The Position of the Peace
The Alternative Service Book is now being revised and, if the reports in the newspapers are accurate, we shall have another new prayer book by the year 2000.
I wonder whether the revisers are considering changing the position of the Peace, and putting it back in its traditional place after the consecration. In the current A.S.B. it precedes the consecration, and its position there has profoundly changed its meaning and character. As practised now it has become a token of human friendship. All are to be welcomed and made to feel at home. No-one is to be left in lonely isolation. That is a good thing and a lesson that our increasingly anonymous urban society needs to learn. But it falls very far short of the Peace that our Lord came to bring; and the deeply spiritual nature of the Peace is brought out far more when it follows the Consecration.
The family of God gathers on the Lord’s Day to remember, as it has been commanded to do. And the purpose of the anemnesis – the remembering – is not to take the worshippers back to something that otherwise might have been forgotten, but to bring an event that happened once, and has never been forgotten, concretely into the present in order that its power and influence may be revivified in the hearts and lives of those participating.
The supreme moment of this ‘remembering’ is the consecration of bread and wine. The offerings of the faithful are identified with the one, perfect sacrifice of the Lord, and in the remembering, the present community are at one with Our Lady, St. John and all those who ever since the first Good Friday have stood at the foot of the Cross. It is standing there, in that company, that they find forgiveness and fulfilment; i.e. they find peace. When standing there they are bold to say, Our Father and as they pray become more deeply aware of what they are already, his family. And only then can they exchange the Peace. The sign is not merely a symbol of human fellowship but of membership of the divine community vested by our Lord, and empowered by him to preach his gospel to the world. Human fellowship is good. It is not to be despised, but it must be built on the spiritual family standing at the foot of the Cross.
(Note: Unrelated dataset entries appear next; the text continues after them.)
(* ===== verification/ServerExamples.v ===== *)
(** * ServerExamples: the program on one executor

    The program comes up from a configuration with one executor and the mock
    tokenizer, and opens a stream for the prompt "hello world".  The witnesses of
    the theorems of ServerProperties and ConnectProperties. *)

From S2P Require Import Prelude Errors Model Metrics FreeQueue GoSha256 BlockManager BlockProperties BlockExamples BlockRegistry Placement TransferExamples StateMachine RequestProperties RequestFrame Executor ExecutorProperties Queues QueueProperties Scheduler SchedulerPick SchedulerProperties SchedulerExamples Engine EngineRequests EngineSteps Tokenizer Handler EngineProperties Transport HandlerExamples Admin Cors Connect ConnectProperties Util Server ServerProperties.

Definition conf0 : Conf := mkConf
  (mkServerConf "127.0.0.1:8080" 9090 ["http://localhost:3000"] (mkScheduleConf 16 8 64 8 2 1 5)) []
  [mkExecutorConf "e0" ["http://127.0.0.1:19991"] 1000].

Definition connect0 (ec : ExecutorConf) (i : nat) : error + ExecutorStats := inr (stats (ec_ExecutorID ec) 7).

(** A library whose clients are their URLs and schemas. *)
Definition rpc0 : connectrpc := mkConnectrpc (string * Schema) pair (fun _ _ _ _ => (None, None))
  (fun _ _ _ _ => (None, None)) unit (fun _ _ _ _ w => w) (fun _ _ _ _ w => w).

Definition uuids0 (i : nat) : string := pretty (N.of_nat i).

Definition readConfig0 (path : string) : error + string := inr "mock".
Definition newQwen0 (path : string) : error + gotokenizer := inl (TextError "no files").
Definition inference0 : InferenceServiceHandler rpc0 := mkInferenceServiceHandler rpc0 tt tt.
Definition admin0 : AdminServiceHandler rpc0 := mkAdminServiceHandler rpc0 tt tt tt.

Definition start0 : option (error + app) :=
  newApp readConfig0 newQwen0 connect0 rpc0 id NotFound inference0 admin0 0 uuids0 conf0.

Lemma conf0_range : conf_in_range (sv_ScheduleConf (co_Server conf0)).
Proof. by vm_compute. Qed.

Lemma connect0_range ec i rt : connect0 ec i = inr rt -> in_range (Some rt).
Proof. intros [= <-] r [= <-]. by vm_compute. Qed.

Lemma uuids0_inj : Inj (=) (=) uuids0.
Proof. intros i j H. apply (inj pretty) in H. lia. Qed.

(** What a computation says of the program that comes up. *)
Lemma started (f : app -> bool) :
  (match start0 with Some (inr a) => f a | _ => false end) = true -> exists a, start0 = Some (inr a) /\ f a = true.
Proof. destruct start0 as [[err|a]|]; [done| |done]. intros H. by exists a. Qed.

(** ** The stream opened *)

Definition spaciousb (e : engine) (n : Z) : bool :=
  forallb (fun em => slack em.2 (pinsOf em.1 (r_pendingTransfers (sm_registry (requestsOf e)))) + n / m_blockSize em.2 <? two32)
    (map_to_list (r_managers (sm_registry (requestsOf e)))).

Definition admissibleb (e : engine) (req : Request) : bool :=
  match workOf e, Encode (req_ModelID req) (req_Prompt req) (en_tokenizer e) with
  | [], Some (inr (t :: ts), _) => (len (t :: ts) <? two32) && spaciousb e (len (t :: ts))
  | _, _ => false
  end.

Lemma admissibleb_spec e req : admissibleb e req = true -> admissible e req.
Proof.
  unfold admissibleb. destruct (workOf e) eqn:Hw; [|done].
  destruct (Encode _ _ _) as [[[err|[|t ts]] t']|] eqn:He; [done|done| |done].
  intros [Hl Hs]%andb_prop. split.
  - right. rewrite Hw. apply not_elem_of_nil.
  - intros tokens t'' E. rewrite He in E. injection E as <- <-. split; [done|]. split; [cbn [req_TokenIDs tokenized setf]; lia|].
    intros e0 m Hm. unfold spaciousb in Hs. rewrite forallb_forall in Hs.
    specialize (Hs (e0, m)). cbn [fst snd] in Hs. apply Z.ltb_lt, Hs.
    by apply list_elem_of_In, elem_of_map_to_list.
Qed.

Definition liveb (e : engine) (id : string) : bool :=
  match sm_requests (requestsOf e) !! id with Some req => negb (terminal (req_Phase req)) | None => false end.

Lemma opened1 : exists a, start0 = Some (inr a) /\
  (admissibleb (ap_engine a) request0 &&
   match perform (AOpen request0) (ap_engine a) with
   | Some (_, e1) => liveb e1 "r0" && bool_decide ("e0" ∈ sd_executorIDs (en_scheduler e1)) | None => false end) = true.
Proof. apply started. by vm_compute. Qed.


(** The state after the request was opened. *)
Lemma served1 : exists a e1, start0 = Some (inr a) /\ served (ap_engine a) e1 /\ liveb e1 "r0" = true /\
  "e0" ∈ sd_executorIDs (en_scheduler e1).
Proof.
  destruct opened1 as (a & Ha & [Hadm H]%andb_prop). exists a.
  destruct (perform (AOpen request0) (ap_engine a)) as [[[] e1]|] eqn:Hp; [|done]. exists e1.
  apply andb_prop in H as [Hl Hx%bool_decide_eq_true]. split; [exact Ha|]. split; [|exact (conj Hl Hx)].
  apply (serve_step _ (AOpen request0) (ap_engine a)); [constructor|exact (admissibleb_spec _ _ Hadm)|exact Hp].
Qed.



Lemma start_up_witness : exists a, start0 = Some (inr a) /\ EngineOK (ap_engine a) /\
  sd_scheduleRoundDelay (en_scheduler (ap_engine a)) = 5000000.
Proof.
  destruct opened1 as (a & Ha & _). exists a. split; [done|].
  pose proof (start_up readConfig0 newQwen0 connect0 rpc0 id NotFound inference0 admin0 0 uuids0 conf0 conf0_range connect0_range uuids0_inj) as H. fold start0 in H. rewrite Ha in H. destruct H as (H & _ & ->). by split.
Defined.

Lemma started0 : exists a, start0 = Some (inr a) /\ EngineOK (ap_engine a) /\
  sd_scheduleRoundDelay (en_scheduler (ap_engine a)) = 5000000.
Proof.
  destruct opened1 as (a & Ha & _). exists a. split; [done|].
  pose proof (start_spec readConfig0 newQwen0 connect0 rpc0 id NotFound inference0 admin0 0 uuids0 conf0 conf0_range
    connect0_range uuids0_inj) as H. fold start0 in H. rewrite Ha in H. destruct H as (H & _ & ->). by split.
Qed.

(** A configuration without a delay stops the scheduler. *)
Lemma batch_loop_witness : exists a, start0 = Some (inr a) /\
  wp (Batch_ [BatchTick None true; BatchSignal None true]) (fun _ s' => Flow s' []) (en_scheduler (ap_engine a)).
Proof.
  destruct started0 as (a & Ha & HF & Hd). exists a. split; [exact Ha|].
  pose proof (batch_loop [BatchTick None true; BatchSignal None true] (en_scheduler (ap_engine a)) HF) as H.
  rewrite Hd in H. exact H.
Defined.


(** ** A request id used again

    The request "r0" is cancelled while its item is executed, and a request with
    the same id is opened before the event comes back. *)

(** The consumer of "e0" goes on by one piece, each item answered. *)
Definition answer0 (w : WorkItem) : ExecuteResult :=
  mkExecuteResult (wi_WorkId w) (wi_RequestId w) 5 false FinishReasonUnspecified (wi_NumNewTokens w) 0 1 "".

Definition consumer0 : M engine unit :=
  e ← getS;
  match workerOf e "e0", batchesOf e "e0" with
  | Some Idle, Some (batch :: rest) => perform (ATake "e0" batch rest)
  | Some (Running batch), _ => perform (AOutcome "e0" batch (inr (answer0 <$> bt_Items batch)) 0)
  | Some (Sending (event :: events)), _ => perform (ASend "e0" event events)
  | Some (Sending []), _ => perform (ADone "e0")
  | _, _ => mret tt
  end.

Definition reuse0 : M engine unit :=
  perform (AOpen request0) ;;
  perform (ABatch None true false) ;;
  consumer0 ;;
  perform (AStream ContextDone (mkStream "mock" "r0" 0 [] false true)) ;;
  perform (AOpen request0) ;;
  consumer0 ;; consumer0 ;;
  perform AEvent.


(** ** A prompt of no tokens *)

(** A program with a tokenizer that has no token for the empty text. *)
Definition qwen0 : gotokenizer := mkGotokenizer
  (fun text => inr (if String.eqb text "" then [] else [7])) (fun _ => inr "x").
Definition start1 : option (error + app) :=
  newApp (fun _ => inr "qwen3") (fun _ => inr qwen0) connect0 rpc0 id NotFound inference0 admin0 0 uuids0
    (mkConf (co_Server conf0) [mkModelConf "qwen3" "models"] (co_Executors conf0)).

Definition empty0 : Request := request0 <| req_ModelID := Qwen3Model |> <| req_Prompt := "" |>.

Definition unsendable (batch : Batch) : bool := match BatchToExecute 0 batch with None => true | Some _ => false end.

Lemma unsendable_panics id batch resp now e : unsendable batch = true -> perform (AOutcome id batch resp now) e = None.
Proof.
  unfold unsendable. intros Hu.
  assert (Hn : forall epoch, BatchToExecute epoch batch = None).
  { intros epoch. apply eq_None_not_Some. intros Hs%BatchToExecute_is_Some. apply (BatchToExecute_is_Some 0) in Hs as [x Hx].
    by rewrite Hx in Hu. }
  unfold perform, onConsumer, onScheduler, onExecutors, consumeOutcome, runOutcome, mbind, M_bind, getsO.
  destruct (em_executors _ !! id) as [m|]; cbn; [|done]. unfold outcome, Execute. by rewrite Hn.
Qed.

Definition emptyRun : M engine unit :=
  perform (AOpen empty0) ;; perform (ABatch None true false) ;; consumer0.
When the Peace precedes the Consecration the impression is given all too easily that the spiritual family can only grow out of the natural family. When the Peace was given in the traditional manner the impression could all too easily be given that it never left the sanctuary; that it was something offered to and demanded of the clergy alone. As now practised it is clear that it belongs to the whole Church. But this gain has been achieved at the price of an enormous loss. We need to hold the gain and eradicate the loss.
Why not place the Peace at the very end of the service? The priest gives the blessing. Then follows the Ite, Missa est and then, at that point the people of God need to realise the full meaning of the Ite. Let the Peace be exchanged then so that the people may realise all that has been given to them; all that they have become, and accept through it their commission to preach peace to God’s world.
Joseph Robinson is Master of the Temple in the diocese of London.